Thursday, February 6, 2014

Bax on the 'Fax

 
Master luthier Scott Baxendale (once long-time owner of the Colfax Guitar Shop and now has his own shop and lutherie academy in Athens, Georgia) has repaired or restored guitars for a ton of legendary players over the last four decades, including Billy Gibbons, Johnny Cash, Hank Williams, Jr., Steve Howe and Elvis Costello. Now he can add Elvis Presley to the list, as Baxendale was recently commissioned to restore and maintain the King's Graceland guitar collection. Here are some highlights from his days on Colfax Avenue, as told by the man himself!!

 BAX on the 'FAX
By Scott Baxendale
 
If you are smart you will look at Colfax like music: "If you don't C sharp you'll B flat". That is a quote from the great Charlie Louvin as he came into the Colfax Guitar Shop. This brings me to my pet peeve: DON'T USE THE TURN LANE as a place to stand while waiting for traffic to pass by. You are stupid to think assholes on cell phones at happy hour, in the bright sun will see you. In my decade on Colfax I have seen people hit and cars sideswiped over and over. Please use the cross walks or at least wait until you can cross all the way at once. Don't believe that you are somehow safe standing in the turn lane.

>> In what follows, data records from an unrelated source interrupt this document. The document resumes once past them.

Lemma lrep_fresh m m' L x :
  lrep m L -> (forall h', ~ own L x h') -> dlist m' x [] -> same_outside [x] m m' ->
  lrep m' (<[x := []]> L).
Proof.
  intros Hr Hx Hd Hs.
  assert (forall q h', own (<[x := []]> L) q h' -> (q = x /\ h' = x) \/ own L q h') as Ho.
  { intros q h' (l & El & Hq). apply lookup_insert_Some in El as [[-> <-]|[Hne El]].
    - left. set_solver +Hq. - right. by exists l. }
  eapply lrep_change; [done|exact Hs|..].
  - intros h' l El. apply lookup_insert_Some in El as [[-> <-]|[Hne El]]; [by left|right].
    split; [done|]. intros q Hq Hqx. apply list_elem_of_singleton in Hqx as ->.
    apply (Hx h'). by exists l.
  - intros q h1 h2 H1 H2. destruct (Ho _ _ H1) as [[-> ->]|O1], (Ho _ _ H2) as [[? ->]|O2]; try done.
    + by destruct (Hx h2). + subst. by destruct (Hx h1). + by eapply (lr_disj _ _ Hr).
Qed.

(** The last node of the list [h :: l] seen as a ring: the head when [l] is empty. *)
Definition lastd (h : Z) l : Z := default h (last l).

Lemma lastd_view h l : exists A, h :: l = A ++ [lastd h l].
Proof.
  unfold lastd. destruct (decide (l = [])) as [->|Hne]; [by exists []|].
  destruct (exists_last Hne) as (l' & x & ->). exists (h :: l'). by rewrite last_snoc.
Qed.
Lemma lastd_snoc h l x : lastd h (l ++ [x]) = x.
Proof. unfold lastd. by rewrite last_snoc. Qed.

(** ** The operations *)
Lemma heap_get_prev m L h l1 x l2 : lrep m L -> L !! h = Some (l1 ++ x :: l2) ->
  get_prev x m = Some (lastd h l1, m).
Proof.
  intros Hr E. destruct (lastd_view h l1) as [A HA], (cons_view l2 h) as (n & B & HB).
  pose proof (lr_dlist _ _ Hr _ _ E) as [_ Hc].
  apply (cut_chain_mid _ _ _ _ _ A (lastd h l1) n B) in Hc as (_ & [_ Hp] & _); [|done].
  by apply get_prev_run.
Qed.

Lemma heap_get_prev_head m L h l : lrep m L -> L !! h = Some l -> get_prev h m = Some (lastd h l, m).
Proof.
  intros Hr E. destruct (lastd_view h l) as [A HA].
  pose proof (lr_dlist _ _ Hr _ _ E) as [_ Hc]. rewrite <-(app_nil_r l) in Hc.
  apply (cut_chain _ _ _ _ A (lastd h l) h []) in Hc as (_ & [_ Hp] & _); [|done].
  by apply get_prev_run.
Qed.

Lemma heap_length m L h l : lrep m L -> L !! h = Some l -> (length l <= size m)%nat.
Proof.
  intros Hr E. pose proof (lrep_nodup _ _ _ _ Hr E) as Hn. apply NoDup_cons in Hn as [_ Hn].
  rewrite <-(size_dom m), <-(size_list_to_set (C:=gset Z)) by done. apply subseteq_size.
  intros q Hq%elem_of_list_to_set. apply elem_of_dom.
  eapply dlist_allocated; [by apply (lr_dlist _ _ Hr)|set_solver +Hq].
Qed.

Lemma heap_list_empty m L h l : lrep m L -> L !! h = Some l ->
  list_empty h m = Some (bool_decide (l = []), m).
Proof. intros [Hd _] E. by apply list_empty_dlist, Hd. Qed.

(** An entry of a list is not the head of an empty one. *)
Lemma heap_list_empty_entry m L h l1 x l2 : lrep m L -> L !! h = Some (l1 ++ x :: l2) ->
  list_empty x m = Some (false, m).
Proof.
  intros Hr E. pose proof (lr_dlist _ _ Hr _ _ E) as [Hn Hc].
  destruct (cut_exists h l1 l2) as (A & p & n & B & Hcut).
  apply (cut_chain_mid _ _ _ _ _ _ _ _ _ Hcut) in Hc as (_ & _ & [Hxn _] & _).
  unfold list_empty. erewrite bind_run by (by apply get_next_run).
  unfold mret, M_ret. do 2 f_equal. apply Z.eqb_neq. intros Hnx.
  rewrite app_comm_cons, <-Permutation_middle in Hn. apply NoDup_cons in Hn as [Hx Hn].
  destruct (cut_mem _ _ _ _ _ _ _ Hcut Hn) as (_ & Hx' & _). rewrite Hnx in Hx'. set_solver +Hx Hx'.
Qed.

Lemma heap_get_next m L h l : lrep m L -> L !! h = Some l ->
  get_next h m = Some (match l with [] => h | x :: _ => x end, m).
Proof.
  intros Hr E. destruct (dlist_head _ _ _ (lr_dlist _ _ Hr _ _ E)) as (f & t & Hf & _ & Hx).
  rewrite (get_next_run _ _ _ Hf). by destruct l; destruct Hx as [-> _].
Qed.

Lemma heap_add_tail m L h l x : lrep m L -> L !! h = Some l -> L !! x = Some [] -> x <> h ->
  exists m', list_add_tail x h m = Some (tt, m') /\ lrep m' (<[h := l ++ [x]]> (delete x L)).
Proof.
  intros Hr E Ex Hne. pose proof (lr_dlist _ _ Hr _ _ E) as Hd.
  destruct (list_add_tail_dlist m h l [] h [] x) as (m' & Hrun & Hd' & Hs).
  - by rewrite app_nil_r.
  - done.
  - rewrite app_nil_r. intros Hx. apply Hne.
    by eapply (lr_disj _ _ Hr); [eapply own_head|exists l].
  - eapply dlist_allocated; [by apply (lr_dlist _ _ Hr x [])|set_solver +].
  - exists m'. split; [done|]. rewrite app_nil_r in Hs.
    eapply (lrep_insert m m' (delete x L) h l []); [by apply lrep_delete| | |done|by rewrite app_nil_r].
    + by rewrite lookup_delete_ne, app_nil_r.
    + by eapply idle_unowned.
Qed.

Lemma heap_add m L h l1 l2 x pos A : lrep m L -> L !! h = Some (l1 ++ l2) -> L !! x = Some [] -> x <> h ->
  h :: l1 = A ++ [pos] ->
  exists m', list_add x pos m = Some (tt, m') /\ lrep m' (<[h := l1 ++ x :: l2]> (delete x L)).
Proof.
  intros Hr E Ex Hne HA. pose proof (lr_dlist _ _ Hr _ _ E) as Hd.
  destruct (list_add_dlist m h l1 l2 pos A x) as (m' & Hrun & Hd' & Hs); [done..| | |].
  - intros Hx. apply Hne. by eapply (lr_disj _ _ Hr); [eapply own_head|exists (l1 ++ l2)].
  - eapply dlist_allocated; [by apply (lr_dlist _ _ Hr x [])|set_solver +].
  - exists m'. split; [done|].
    eapply (lrep_insert m m' (delete x L) h l1 l2); [by apply lrep_delete| | |done|done].
    + by rewrite lookup_delete_ne.
    + by eapply idle_unowned.
Qed.

Lemma heap_del_init m L h l1 l2 x : lrep m L -> L !! h = Some (l1 ++ x :: l2) ->
  exists m', list_del_init x m = Some (tt, m') /\ lrep m' (<[x := []]> (<[h := l1 ++ l2]> L)).
Proof.
  intros Hr E. destruct (list_del_init_dlist m h l1 l2 x (lr_dlist _ _ Hr _ _ E)) as (m' & Hrun & Hd & Hdx & Hs).
  exists m'. split; [done|]. destruct (lrep_unlink m m' L h l1 l2 x Hr E Hd Hs) as [Hr' Hx].
  by eapply lrep_fresh.
Qed.

(** [list_del_init] of a node that is on no list changes nothing. *)
Lemma heap_del_init_idle m L x : lrep m L -> L !! x = Some [] ->
  exists m', list_del_init x m = Some (tt, m') /\ lrep m' L.
Proof.
  intros Hr E. pose proof (lr_dlist _ _ Hr _ _ E) as [_ [[Hn Hp] _]].
  destruct (INIT_LIST_HEAD_dlist (upd_next x x (upd_prev x x m)) x) as (m' & Hi & Hd & Hs).
  { lh_field. }
  exists m'. split.
  - unfold list_del_init. erewrite bind_run by (by apply get_prev_run).
    erewrite bind_run by (by apply get_next_run). unfold __list_del.
    erewrite bind_run; [exact Hi|].
    erewrite bind_run by (apply set_prev_run; eauto with kernel).
    apply set_next_run. lh_field.
  - rewrite <-(insert_id L x []) by done.
    rewrite <-(insert_delete_eq L). eapply lrep_fresh; [by apply lrep_delete|by eapply idle_unowned|done|].
    intros q Hq. rewrite Hs by done.
    rewrite lookup_upd_next_ne, lookup_upd_prev_ne by set_solver +Hq. done.
Qed.

(** [list_move x pos] with [pos] in the list of [h2], which may be the list
    [x] is taken from. *)
Lemma heap_move m L h1 l1 l2 h2 k1 k2 A x pos : lrep m L -> L !! h1 = Some (l1 ++ x :: l2) ->
  <[h1 := l1 ++ l2]> L !! h2 = Some (k1 ++ k2) -> h2 :: k1 = A ++ [pos] ->
  exists m', list_move x pos m = Some (tt, m') /\
    lrep m' (<[h2 := k1 ++ x :: k2]> (<[h1 := l1 ++ l2]> L)).
Proof.
  intros Hr E E2 HA.
  destruct (list_move_dlist m h1 l1 l2 x pos (lr_dlist _ _ Hr _ _ E)) as (m1 & Hd1 & Hs1 & Hmv).
  destruct (lrep_unlink m m1 L h1 l1 l2 x Hr E Hd1) as [Hr1 Hx].
  { eapply same_outside_mono; [|done]. set_solver +. }
  destruct (Hmv h2 k1 k2 A (lr_dlist _ _ Hr1 _ _ E2) HA) as (m' & Hrun & Hd' & Hs').
  { intros Hq. apply (Hx h2). by exists (k1 ++ k2). }
  exists m'. split; [done|]. by eapply lrep_insert.
Qed.

(** A node that is linked to itself can be taken as the head of an empty list. *)
Lemma heap_idle m L x : lrep m L -> dlist m x [] -> lrep m (<[x := []]> L).
Proof.
  intros Hr Hd. assert (nxt m x = Some x) as Hx by apply Hd.
  assert (forall h, own L x h -> h = x /\ L !! x = Some []) as Ho.
  { intros h (l & E & Hin). apply elem_of_cons in Hin as [->|Hin].
    - split; [done|]. destruct l as [|y l]; [done|exfalso].
      pose proof (lr_dlist _ _ Hr _ _ E) as [Hn [[Hy _] _]]. apply NoDup_cons in Hn as [Hn _].
      rewrite Hx in Hy. simplify_eq. set_solver +Hn.
    - exfalso. apply list_elem_of_split in Hin as (l1 & l2 & ->).
      pose proof (heap_list_empty_entry _ _ _ _ _ _ Hr E) as He. unfold list_empty in He.
      erewrite bind_run in He by (by apply get_next_run). rewrite Z.eqb_refl in He. done. }
  destruct (L !! x) as [l|] eqn:E.
  - destruct (Ho x) as [_ [= ->]]; [by eapply own_head|]. by rewrite insert_id.
  - eapply lrep_fresh; [done| |done|done]. intros h Hh. by destruct (Ho h Hh).
Qed.
(** The operations that link and unlink neither allocate nor free. *)
Definition keeps_dom {A} (f : M mem A) : Prop := forall m r, f m = Some r -> dom r.2 = dom m.
Lemma keeps_dom_bind {A B} (f : M mem A) (g : A -> M mem B) : keeps_dom f -> (forall a, keeps_dom (g a)) -> keeps_dom (f ≫= g).
Proof. intros Hf Hg m r (a & m1 & H1 & H2)%bind_inv. rewrite (Hg _ _ _ H2). exact (Hf _ _ H1). Qed.
Lemma keeps_dom_read {A} p (g : list_head -> M mem A) : (forall n, keeps_dom (g n)) -> keeps_dom (n ← load p; g n).
Proof. intros Hg. apply keeps_dom_bind; [|done]. intros m r. unfold load. by destruct (m !! p); [intros [= <-]|]. Qed.
Lemma keeps_dom_write p (f : list_head -> list_head) : keeps_dom (n ← load p; modify (λ m, <[p := f n]> m)).
Proof.
  intros m r (n & m1 & H1 & [= <-])%bind_inv. unfold load in H1. destruct (m !! p) as [n0|] eqn:E; [|done]. injection H1 as <- <-. cbn. rewrite dom_insert_L. apply elem_of_dom_2 in E. set_solver +E.
Qed.
Lemma keeps_dom_add_tail x h : keeps_dom (list_add_tail x h).
Proof.
  apply keeps_dom_bind; [apply keeps_dom_read; intros n m r [= <-]; done|intros q].
  do 3 (apply keeps_dom_bind; [apply keeps_dom_write|intros _]). apply keeps_dom_write.
Qed.
Lemma keeps_dom_del_init x : keeps_dom (list_del_init x).
Proof.
  do 2 (apply keeps_dom_bind; [apply keeps_dom_read; intros n m r [= <-]; done|intros ?]). apply keeps_dom_bind; [|intros _]; (apply keeps_dom_bind; [apply keeps_dom_write|intros _; apply keeps_dom_write]).
Qed.
Lemma keeps_dom_init x : keeps_dom (INIT_LIST_HEAD x).
Proof. apply keeps_dom_bind; [apply keeps_dom_write|intros _; apply keeps_dom_write]. Qed.
Lemma keeps_dom_run {A} (f : M mem A) m a m' : keeps_dom f -> f m = Some (a, m') -> dom m' = dom m.
Proof. intros H. apply H. Qed.

(** ** Nodes that come and go

    A node that is on no list can be allocated, written and freed. *)
Lemma lrep_outside m m' L x : lrep m L -> (forall h, ~ own L x h) -> same_outside [x] m m' -> lrep m' L.
Proof.
  intros Hr Hx Hs. eapply lrep_change; [exact Hr|exact Hs| |apply Hr].
  intros h l E. right. split; [done|]. intros q Hq Hqx. apply list_elem_of_singleton in Hqx as ->.
  apply (Hx h). by exists l.
Qed.

Lemma heap_store m L x v : lrep m L -> (forall h, ~ own L x h) -> lrep (<[x := v]> m) L.
Proof. intros Hr Hx. eapply lrep_outside; [done|exact Hx|]. intros q Hq. apply lookup_insert_ne. set_solver +Hq. Qed.

Lemma heap_free m L x : lrep m L -> (forall h, ~ own L x h) -> lrep (delete x m) L.
Proof. intros Hr Hx. eapply lrep_outside; [done|exact Hx|]. intros q Hq. apply lookup_delete_ne. set_solver +Hq. Qed.

(** An address that is not allocated is on no list. *)
Lemma unowned_free m L x : lrep m L -> m !! x = None -> forall h, ~ own L x h.
Proof.
  intros Hr Hx h (l & E & Hq). destruct (dlist_allocated _ _ _ x (lr_dlist _ _ Hr _ _ E) Hq) as [v Hv].
  by rewrite Hx in Hv.
Qed.

(** A change of the nodes of one list allocates nothing. *)
Lemma heap_none m m' L h l y : lrep m L -> L !! h = Some l -> same_outside (h :: l) m m' -> m !! y = None -> m' !! y = None.
Proof.
  intros Hr E Hs Hy. rewrite Hs; [done|]. intros Hq. apply (unowned_free _ _ _ Hr Hy h). by exists l.
Qed.

(** [list_add_tail x pos] with a node [x] that is on no list. *)
Lemma heap_add_before m L h l1 l2 x pos B : lrep m L -> L !! h = Some (l1 ++ l2) ->
  (forall h', ~ own L x h') -> allocated m x -> l2 ++ [h] = pos :: B ->
  exists m', list_add_tail x pos m = Some (tt, m') /\ lrep m' (<[h := l1 ++ x :: l2]> L) /\
    same_outside (x :: h :: l1 ++ l2) m m'.
Proof.
  intros Hr E Hx Ha HB.
  destruct (list_add_tail_dlist m h l1 l2 pos B x (lr_dlist _ _ Hr _ _ E) HB) as (m' & Hrun & Hd & Hs); [|done|].
  { intros Hq. apply (Hx h). by exists (l1 ++ l2). }
  exists m'. split_and!; [done| |done]. by eapply lrep_insert.
Qed.

Lemma heap_del m L h l1 l2 x : lrep m L -> L !! h = Some (l1 ++ x :: l2) ->
  exists m', list_del x m = Some (tt, m') /\ lrep m' (<[h := l1 ++ l2]> L) /\
    (forall h', ~ own (<[h := l1 ++ l2]> L) x h') /\ same_outside (h :: l1 ++ x :: l2) m m'.
Proof.
  intros Hr E. destruct (list_del_dlist m h l1 l2 x (lr_dlist _ _ Hr _ _ E)) as (m' & Hrun & Hd & _ & Hs).
  exists m'. split; [done|]. destruct (lrep_unlink m m' L h l1 l2 x Hr E Hd Hs). done.
Qed.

Have you noticed the red meters conspicuously place at the bars on E. Colfax? Under close inspection you will see that these aren't really parking meters, but are meters to collect money for the homeless. "Denver's Road Home" is the latest campaign by the city to make it easier for you and me to give away our hard earned "spare" change. Are the Homeless are now too lazy to collect their own change and have enlisted Denver's help so they don't have to stand in one spot for too long? Or has the City seen what a windfall these homeless people are getting and have decided to get their own piece of Colfax's lucrative panhandling business.

     Perhaps, some homeless entrepreneur has decided that having these devices all over town will make his job easier so he can collect change in several places at once and run the competition out of the area. What clever Homeless guy figured out that if the City can get you every time you park then why can't he get you every time you sit down to eat? First, the Denver Boot, then the Denver Homeless Meter...what could be next, vending machines for air? 

     
I woke up early last Sunday to get a prime seat on my Colfax Stoop to watch all the marathon runners run by. I waited and waited, thinking that I had the wrong day, I finally looked it up on the internet only to discover that for some reason, said to be based on comments from last years runners, the race completely bypassed the "Bluebird District" (Denver’s newest, hottest, coolest area?).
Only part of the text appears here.